College of Idaho Undergraduates Develop New Political App RepCheck
What’s your congress person’s name? Have you ever sent them an email? Have you ever called them? Those are the questions Leo Yousif (College of Idaho, 2017) asks whenever he talks about the new app he’s trying to develop—RepCheck.
RepCheck is an app which would help constituents craft emails to send to their legislators, thus letting their voices be heard in a productive way.
“The idea is if you’re spending time writing paragraphs [of political statements] on Facebook that your senators aren’t going to read, why not do it in a way that your senator will read it?” Yousif said.
And to get seed money for their idea, Yousif and Nik Salinas (College of Idaho, 2018) entered the Idaho Entrepreneur Challenge—a state-wide venture competition with $100,000 in seed funding at stake for college students. Out of 70 applications submitted, RepCheck made the top-26 finalist cut. So on March 31, the duo will pitch their idea in Boise in hopes of getting their idea off the ground.
The idea for RepCheck started when Yousif was a sophomore interning with the advocacy nonprofit Alliance in Washington, D.C. He realized there was no single media platform centered on advocacy to let people send emails to their senators and representatives.
So this summer, he partnered with Theta Psi Chapter brother Salinas, to make an app that would make it easier for voters to draft emails and contact their legislators.
“I feel like there are people who need their voices heard,” Salinas said. “And we have to give them a way to get their voice out there.”
So how does RepCheck work?
First, a user builds a profile and looks up topic areas they’re interested in—such as criminal justice or human rights. Then they’d get a list of nonprofits that work within those areas, and have access to position statements from several nonprofitw. The user can then check off the paragraphs they agree with. RepCheck would then compile all of those statements into a formal email for the user to send to his/her legislator.

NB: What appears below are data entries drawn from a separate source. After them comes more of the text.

(** * InventoryService: the inventory ledger and its reservation endpoints

    A shallow embedding of [Inventory/models.py] and [Inventory/views.py]
    (the [Inventory] model and the [InventoryViewSet] actions [update_stock],
    [reserve], [release], [commit] and [availability]), followed by the
    properties of the ledger that hold, or fail, on that code.

    Conventions of the embedding.
    - Python integers are [Z]; the columns of the table are [Z] as well.
      A save is modelled as the write it performs when the database stores
      the row; a database refuses integers outside the range of its
      column, and where a statement depends on a save of new values
      succeeding it assumes they are in the range every backend stores
      ([int_column]).
    - A request body ([request.data]) is a dictionary from keys to JSON
      values; query parameters are a dictionary from keys to strings.
    - A view is a program over three database operations (two queries and
      [save]); running it sequentially gives the response or the exception,
      the table afterwards and the list of database operations performed.
      Running several views one database operation at a time gives the
      interleavings of concurrent requests.
    - [updated_at] and the ordering by it are not modelled: every query of
      these views selects by primary key or by the unique pair
      (product_id, shop_id).  Every save refreshes [updated_at]; equality
      of rows and tables is equality of all other columns.
    - The permission classes run before the body of a view and are not
      modelled; views are described from their first line on. *)

From Stdlib Require Import ZArith List String Ascii Bool Lia.
From Stdlib Require Import Floats.SpecFloat DecimalString.
From stdpp Require Import gmap strings.
Import ListNotations.

Local Open Scope string_scope.
Local Open Scope Z_scope.
#[local] Set Warnings "-register-all".

(** ** Python values that reach the views *)

(** A decoded JSON value.  A JSON number with a fraction or an exponent is a
    Python float, kept here as its sign, mantissa and binary exponent. *)
Inductive json : Type :=
| JNull
| JBool (b : bool)
| JInt (z : Z)
| JFloat (f : spec_float)
| JStr (s : string)
| JArr (l : list json)
| JObj (l : list (string * json)).

(** The exceptions the views can raise: the two REST framework ones they
    raise themselves, [Http404] of [get_object_or_404], and the built-in
    ones of [int()]. *)
Inductive PyExc : Type :=
| ValidationError (field detail : string)
| NotFound (detail : string)
| Http404
| ValueError
| TypeError
| OverflowError.

(** Python truth value ([bool(v)]). *)
Definition truthy (v : json) : bool :=
  match v with
  | JNull => false
  | JBool b => b
  | JInt z => negb (z =? 0)
  | JFloat (S754_zero _) => false
  | JFloat _ => true
  | JStr s => negb (String.eqb s "")
  | JArr l => match l with [] => false | _ => true end
  | JObj l => match l with [] => false | _ => true end
  end.

(** [a or b]. *)
Definition py_or (a b : json) : json := if truthy a then a else b.

(** [int(x)] of a float: truncation toward zero. *)
Definition trunc_float (f : spec_float) : PyExc + Z :=
  match f with
  | S754_zero _ => inr 0
  | S754_infinity _ => inl OverflowError
  | S754_nan => inl ValueError
  | S754_finite s m e =>
      let v := Z.shiftl (Z.pos m) e in inr (if s then - v else v)
  end.

(** [int(s)] of a string, base ten, for ASCII text: surrounding white space
    (tab, line feed, vertical tab, form feed, carriage return, space) is
    dropped, one sign is allowed, single underscores may separate digits,
    and more than 4300 digits are refused ([sys.int_max_str_digits]).
    Strings are ASCII text: digits and spaces outside ASCII are not
    modelled. *)
Definition is_space (c : ascii) : bool :=
  let n := Z.of_nat (nat_of_ascii c) in
  ((9 <=? n) && (n <=? 13)) || (n =? 32).

Definition digit_of (c : ascii) : option Z :=
  let n := Z.of_nat (nat_of_ascii c) in
  if (48 <=? n) && (n <=? 57) then Some (n - 48) else None.

Fixpoint lstrip (l : list ascii) : list ascii :=
  match l with
  | c :: l' => if is_space c then lstrip l' else l
  | [] => []
  end.

Definition strip (l : list ascii) : list ascii :=
  rev (lstrip (rev (lstrip l))).

Fixpoint digits (l : list ascii) (acc : Z) (after_digit : bool) : option Z :=
  match l with
  | [] => if after_digit then Some acc else None
  | c :: l' =>
      match digit_of c with
      | Some d => digits l' (10 * acc + d) true
      | None =>
          if after_digit && Ascii.eqb c "_"%char then digits l' acc false
          else None
      end
  end.

Definition is_digit (c : ascii) : bool :=
  match digit_of c with
  | Some _ => true
  | None => false
  end.

Definition int_max_str_digits : Z := 4300.

Definition limited_digits (l : list ascii) : option Z :=
  if Z.of_nat (length (List.filter is_digit l)) <=? int_max_str_digits
  then digits l 0 false
  else None.

Definition int_of_str (s : string) : option Z :=
  match strip (list_ascii_of_string s) with
  | c :: l =>
      if Ascii.eqb c "-"%char then option_map Z.opp (limited_digits l)
      else if Ascii.eqb c "+"%char then limited_digits l
      else limited_digits (c :: l)
  | [] => None
  end.

(** [int(v)]. *)
Definition py_int (v : json) : PyExc + Z :=
  match v with
  | JNull => inl TypeError
  | JBool b => inr (if b then 1 else 0)
  | JInt z => inr z
  | JFloat f => trunc_float f
  | JStr s => match int_of_str s with Some z => inr z | None => inl ValueError end
  | JArr _ => inl TypeError
  | JObj _ => inl TypeError
  end.

(** ** models.py *)

(** A row of the [Inventory] table; [pk] is the automatic primary key
    ([id]). *)
Record Inventory : Type := mkInventory {
  pk : Z;
  product_id : Z;
  shop_id : Z;
  stock : Z;
  reserved : Z;
  threshold : Z;
  meta : json
}.

(** [Inventory.available] *)
Definition available (self : Inventory) : Z :=
  Z.max (stock self - reserved self) 0.

Definition set_stock (inv : Inventory) (v : Z) : Inventory :=
  mkInventory (pk inv) (product_id inv) (shop_id inv) v (reserved inv)
              (threshold inv) (meta inv).

Definition set_reserved (inv : Inventory) (v : Z) : Inventory :=
  mkInventory (pk inv) (product_id inv) (shop_id inv) (stock inv) v
              (threshold inv) (meta inv).

Definition set_threshold (inv : Inventory) (v : Z) : Inventory :=
  mkInventory (pk inv) (product_id inv) (shop_id inv) (stock inv)
              (reserved inv) v (meta inv).

Definition set_meta (inv : Inventory) (v : json) : Inventory :=
  mkInventory (pk inv) (product_id inv) (shop_id inv) (stock inv)
              (reserved inv) (threshold inv) v.

(** ** The table and the operations of the ORM the views use *)

Definition Db : Type := list Inventory.

(** [Inventory.objects.filter(product_id=p, shop_id=s).first()] *)
Definition first_match (p s : Z) (db : Db) : option Inventory :=
  List.find (fun r => (product_id r =? p) && (shop_id r =? s)) db.

(** [Inventory.objects.get(pk=k)], [None] for [DoesNotExist]. *)
Definition get_pk (k : Z) (db : Db) : option Inventory :=
  List.find (fun r => pk r =? k) db.

(** [inv.save()]: every column of the row with the primary key of [inv] is
    overwritten with the fields of [inv]; the row is inserted when no row
    has that key. *)
Definition save_row (inv : Inventory) (db : Db) : Db :=
  if existsb (fun r => pk r =? pk inv) db
  then map (fun r => if pk r =? pk inv then inv else r) db
  else (db ++ [inv])%list.

Inductive DbEvent : Type :=
| EvFilterFirst (p s : Z)
| EvGet (k : Z)
| EvSave (inv : Inventory).

(** ** Views as programs over the database *)

Inductive Prog (A : Type) : Type :=
| Ret (a : A)
| Raise (e : PyExc)
| FilterFirst (p s : Z) (k : option Inventory -> Prog A)
| GetPk (key : Z) (k : option Inventory -> Prog A)
| Save (inv : Inventory) (k : Prog A).

Arguments Ret {A} a.
Arguments Raise {A} e.
Arguments FilterFirst {A} p s k.
Arguments GetPk {A} key k.
Arguments Save {A} inv k.

Fixpoint bind {A B : Type} (m : Prog A) (f : A -> Prog B) : Prog B :=
  match m with
  | Ret a => f a
  | Raise e => Raise e
  | FilterFirst p s k => FilterFirst p s (fun r => bind (k r) f)
  | GetPk key k => GetPk key (fun r => bind (k r) f)
  | Save inv k => Save inv (bind k f)
  end.

Notation "'let*' x ':=' c 'in' k" := (bind c (fun x => k))
  (at level 10, x name, c at level 100, k at level 200).

(** A Python expression that returns or raises, inside a view. *)
Definition lift {A : Type} (r : PyExc + A) : Prog A :=
  match r with
  | inl e => Raise e
  | inr a => Ret a
  end.

(** Sequential execution: the result, the table afterwards, and the database
    operations performed, in order. *)
Fixpoint exec {A : Type} (m : Prog A) (db : Db)
  : (PyExc + A) * Db * list DbEvent :=
  match m with
  | Ret a => (inr a, db, [])
  | Raise e => (inl e, db, [])
  | FilterFirst p s k =>
      let '(r, db', t) := exec (k (first_match p s db)) db in
      (r, db', EvFilterFirst p s :: t)
  | GetPk key k =>
      let '(r, db', t) := exec (k (get_pk key db)) db in
      (r, db', EvGet key :: t)
  | Save inv k =>
      let '(r, db', t) := exec k (save_row inv db) in
      (r, db', EvSave inv :: t)
  end.

Definition result_of {A : Type} (o : (PyExc + A) * Db * list DbEvent) : PyExc + A :=
  fst (fst o).
Definition db_of {A : Type} (o : (PyExc + A) * Db * list DbEvent) : Db :=
  snd (fst o).
Definition trace_of {A : Type} (o : (PyExc + A) * Db * list DbEvent) : list DbEvent :=
  snd o.

(** One database operation of a running view; a finished view stays as it
    is. *)
Definition step {A : Type} (m : Prog A) (db : Db) : Prog A * Db :=
  match m with
  | Ret a => (Ret a, db)
  | Raise e => (Raise e, db)
  | FilterFirst p s k => (k (first_match p s db), db)
  | GetPk key k => (k (get_pk key db), db)
  | Save inv k => (k, save_row inv db)
  end.

(** ** views.py *)

Record Request : Type := mkRequest {
  data : gmap string json;
  query_params : gmap string string
}.

Inductive Body : Type :=
| InventoryData (inv : Inventory) (available_field : Z)
| Detail (msg : string)
| Availability (available_field stock_field reserved_field : Z).

Record Response : Type := mkResponse {
  body : Body;
  status : Z
}.

(** [d.get(k)] and [d.get(k, v)] *)
Definition dict_get (d : gmap string json) (k : string) : json :=
  default JNull (d !! k).

Definition dict_get_default (d : gmap string json) (k : string) (v : json) : json :=
  default v (d !! k).

Definition params_get (d : gmap string string) (k : string) : json :=
  match d !! k with
  | Some s => JStr s
  | None => JNull
  end.

(** [InventorySerializer(inv).data] *)
Definition serialize (inv : Inventory) : Body :=
  InventoryData inv (available inv).

(** The value given to an integer column in a query goes through [int()]
    ([IntegerField.get_prep_value]), which re-raises its [ValueError] or
    [TypeError]. *)
Definition get_prep_value (v : json) : PyExc + Z := py_int v.

(** [Inventory.objects.filter(product_id=product_id, shop_id=shop_id).first()] *)
Definition objects_filter_first (product_id shop_id : json)
  : Prog (option Inventory) :=
  let* p := lift (get_prep_value product_id) in
  let* s := lift (get_prep_value shop_id) in
  FilterFirst p s Ret.

(** [get_object_or_404(Inventory, pk=pk)] *)
Definition get_object_or_404 (key : string) : Prog Inventory :=
  let* k := lift (get_prep_value (JStr key)) in
  GetPk k (fun r => match r with
                    | Some inv => Ret inv
                    | None => Raise Http404
                    end).

(** [inv.save()] *)
Definition save (inv : Inventory) : Prog unit := Save inv (Ret tt).

(** [InventoryViewSet.update_stock] *)
Definition update_stock (request : Request) (key : string) : Prog Response :=
  let* inv := get_object_or_404 key in
  let* inv := match data request !! "stock" with
         | Some v =>
             match py_int v with
             | inr z => Ret (set_stock inv z)
             | inl ValueError | inl TypeError =>
                 Raise (ValidationError "stock" "invalid integer")
             | inl e => Raise e
             end
         | None => Ret inv
         end in
  let* inv := match data request !! "threshold" with
         | Some v =>
             match py_int v with
             | inr z => Ret (set_threshold inv z)
             | inl ValueError | inl TypeError =>
                 Raise (ValidationError "threshold" "invalid integer")
             | inl e => Raise e
             end
         | None => Ret inv
         end in
  let inv := match data request !! "meta" with
             | Some _ => set_meta inv (py_or (dict_get (data request) "meta") (JObj []))
             | None => inv
             end in
  let* _ := save inv in
  Ret (mkResponse (serialize inv) 200).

After sending the email, the user will see how much their legislator’s response agrees with them, how long it took to respond and, over time, see how often their legislator agrees with them. Come election season, that information will help voters make a more educated decision.
In the bigger picture, the goal is to get people—especially millennials—more directly involved in the political process. While most might say if you don’t vote you can’t complain, Yousif has another idea.
“My amended statement is that if you don’t send an email or call your congressman, then you can’t complain,” he said. “There is no possible way your congressman can read your mind.”
The theory is that if enough people are contacting their legislator’s office, their voices will be heard because there is power in numbers, which, from a politician’s perspective, equates to votes. And you can’t get reelected without votes.
“If we’re all going to vote, let’s vote in a smarter way,” Yousif said. “And if legislators are going to pass laws that you don’t agree with, let them know.”